● INSTRUCTIONS FOR THE TASK: Below is a block of records; repeat each one exactly.

Stored entries:
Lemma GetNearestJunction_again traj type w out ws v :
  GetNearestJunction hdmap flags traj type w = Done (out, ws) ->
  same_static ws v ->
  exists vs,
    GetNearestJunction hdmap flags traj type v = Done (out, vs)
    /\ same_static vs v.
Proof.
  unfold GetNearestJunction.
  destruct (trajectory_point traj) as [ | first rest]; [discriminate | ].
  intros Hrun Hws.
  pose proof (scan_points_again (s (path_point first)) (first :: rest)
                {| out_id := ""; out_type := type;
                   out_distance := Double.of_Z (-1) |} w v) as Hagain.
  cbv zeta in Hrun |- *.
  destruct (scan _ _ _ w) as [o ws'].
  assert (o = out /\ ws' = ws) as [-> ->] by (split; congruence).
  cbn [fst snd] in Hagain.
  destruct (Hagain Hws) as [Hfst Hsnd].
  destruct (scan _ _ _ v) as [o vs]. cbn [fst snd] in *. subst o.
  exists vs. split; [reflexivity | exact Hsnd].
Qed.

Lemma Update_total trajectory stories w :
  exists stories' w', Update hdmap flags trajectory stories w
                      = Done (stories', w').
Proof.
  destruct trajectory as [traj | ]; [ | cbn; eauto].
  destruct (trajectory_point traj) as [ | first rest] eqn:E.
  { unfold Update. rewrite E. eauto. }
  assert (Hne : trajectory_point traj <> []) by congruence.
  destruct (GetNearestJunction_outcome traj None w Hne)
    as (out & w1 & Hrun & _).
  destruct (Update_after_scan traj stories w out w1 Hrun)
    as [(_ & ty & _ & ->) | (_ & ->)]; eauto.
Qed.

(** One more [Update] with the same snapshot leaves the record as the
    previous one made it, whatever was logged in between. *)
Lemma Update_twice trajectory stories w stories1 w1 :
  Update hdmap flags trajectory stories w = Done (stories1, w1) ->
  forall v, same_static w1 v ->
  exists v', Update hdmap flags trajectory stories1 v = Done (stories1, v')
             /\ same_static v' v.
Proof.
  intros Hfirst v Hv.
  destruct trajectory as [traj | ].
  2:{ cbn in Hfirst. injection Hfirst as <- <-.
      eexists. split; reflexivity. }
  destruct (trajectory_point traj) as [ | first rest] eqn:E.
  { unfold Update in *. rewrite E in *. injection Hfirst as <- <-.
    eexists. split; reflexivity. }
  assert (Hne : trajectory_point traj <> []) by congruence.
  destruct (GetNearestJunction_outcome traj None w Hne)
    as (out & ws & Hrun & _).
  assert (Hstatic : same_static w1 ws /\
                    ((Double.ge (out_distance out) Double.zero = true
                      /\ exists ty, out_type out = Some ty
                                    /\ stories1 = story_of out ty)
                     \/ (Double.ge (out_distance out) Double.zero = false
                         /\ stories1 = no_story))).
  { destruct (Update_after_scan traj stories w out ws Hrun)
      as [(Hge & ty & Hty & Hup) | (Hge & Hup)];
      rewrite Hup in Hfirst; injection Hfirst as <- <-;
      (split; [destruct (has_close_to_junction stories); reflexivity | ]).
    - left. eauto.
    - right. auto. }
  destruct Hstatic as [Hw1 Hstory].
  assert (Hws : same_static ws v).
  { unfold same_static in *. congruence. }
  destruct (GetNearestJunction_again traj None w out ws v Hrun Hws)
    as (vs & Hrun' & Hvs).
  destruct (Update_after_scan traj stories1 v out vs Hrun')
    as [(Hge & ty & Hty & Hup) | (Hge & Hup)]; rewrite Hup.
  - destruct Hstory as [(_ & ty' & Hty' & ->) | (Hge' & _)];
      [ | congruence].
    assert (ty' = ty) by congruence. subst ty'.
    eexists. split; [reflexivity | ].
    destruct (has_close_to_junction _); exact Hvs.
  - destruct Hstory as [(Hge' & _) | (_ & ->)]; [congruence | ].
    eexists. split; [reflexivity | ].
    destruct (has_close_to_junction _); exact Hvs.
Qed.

● RESPONSE AREA:
Lemma GetNearestJunction_again traj type w out ws v :
  GetNearestJunction hdmap flags traj type w = Done (out, ws) ->
  same_static ws v ->
  exists vs,
    GetNearestJunction hdmap flags traj type v = Done (out, vs)
    /\ same_static vs v.
Proof.
  unfold GetNearestJunction.
  destruct (trajectory_point traj) as [ | first rest]; [discriminate | ].
  intros Hrun Hws.
  pose proof (scan_points_again (s (path_point first)) (first :: rest)
                {| out_id := ""; out_type := type;
                   out_distance := Double.of_Z (-1) |} w v) as Hagain.
  cbv zeta in Hrun |- *.
  destruct (scan _ _ _ w) as [o ws'].
  assert (o = out /\ ws' = ws) as [-> ->] by (split; congruence).
  cbn [fst snd] in Hagain.
  destruct (Hagain Hws) as [Hfst Hsnd].
  destruct (scan _ _ _ v) as [o vs]. cbn [fst snd] in *. subst o.
  exists vs. split; [reflexivity | exact Hsnd].
Qed.

Lemma Update_total trajectory stories w :
  exists stories' w', Update hdmap flags trajectory stories w
                      = Done (stories', w').
Proof.
  destruct trajectory as [traj | ]; [ | cbn; eauto].
  destruct (trajectory_point traj) as [ | first rest] eqn:E.
  { unfold Update. rewrite E. eauto. }
  assert (Hne : trajectory_point traj <> []) by congruence.
  destruct (GetNearestJunction_outcome traj None w Hne)
    as (out & w1 & Hrun & _).
  destruct (Update_after_scan traj stories w out w1 Hrun)
    as [(_ & ty & _ & ->) | (_ & ->)]; eauto.
Qed.

(** One more [Update] with the same snapshot leaves the record as the
    previous one made it, whatever was logged in between. *)
Lemma Update_twice trajectory stories w stories1 w1 :
  Update hdmap flags trajectory stories w = Done (stories1, w1) ->
  forall v, same_static w1 v ->
  exists v', Update hdmap flags trajectory stories1 v = Done (stories1, v')
             /\ same_static v' v.
Proof.
  intros Hfirst v Hv.
  destruct trajectory as [traj | ].
  2:{ cbn in Hfirst. injection Hfirst as <- <-.
      eexists. split; reflexivity. }
  destruct (trajectory_point traj) as [ | first rest] eqn:E.
  { unfold Update in *. rewrite E in *. injection Hfirst as <- <-.
    eexists. split; reflexivity. }
  assert (Hne : trajectory_point traj <> []) by congruence.
  destruct (GetNearestJunction_outcome traj None w Hne)
    as (out & ws & Hrun & _).
  assert (Hstatic : same_static w1 ws /\
                    ((Double.ge (out_distance out) Double.zero = true
                      /\ exists ty, out_type out = Some ty
                                    /\ stories1 = story_of out ty)
                     \/ (Double.ge (out_distance out) Double.zero = false
                         /\ stories1 = no_story))).
  { destruct (Update_after_scan traj stories w out ws Hrun)
      as [(Hge & ty & Hty & Hup) | (Hge & Hup)];
      rewrite Hup in Hfirst; injection Hfirst as <- <-;
      (split; [destruct (has_close_to_junction stories); reflexivity | ]).
    - left. eauto.
    - right. auto. }
  destruct Hstatic as [Hw1 Hstory].
  assert (Hws : same_static ws v).
  { unfold same_static in *. congruence. }
  destruct (GetNearestJunction_again traj None w out ws v Hrun Hws)
    as (vs & Hrun' & Hvs).
  destruct (Update_after_scan traj stories1 v out vs Hrun')
    as [(Hge & ty & Hty & Hup) | (Hge & Hup)]; rewrite Hup.
  - destruct Hstory as [(_ & ty' & Hty' & ->) | (Hge' & _)];
      [ | congruence].
    assert (ty' = ty) by congruence. subst ty'.
    eexists. split; [reflexivity | ].
    destruct (has_close_to_junction _); exact Hvs.
  - destruct Hstory as [(Hge' & _) | (_ & ->)]; [congruence | ].
    eexists. split; [reflexivity | ].
    destruct (has_close_to_junction _); exact Hvs.
Qed.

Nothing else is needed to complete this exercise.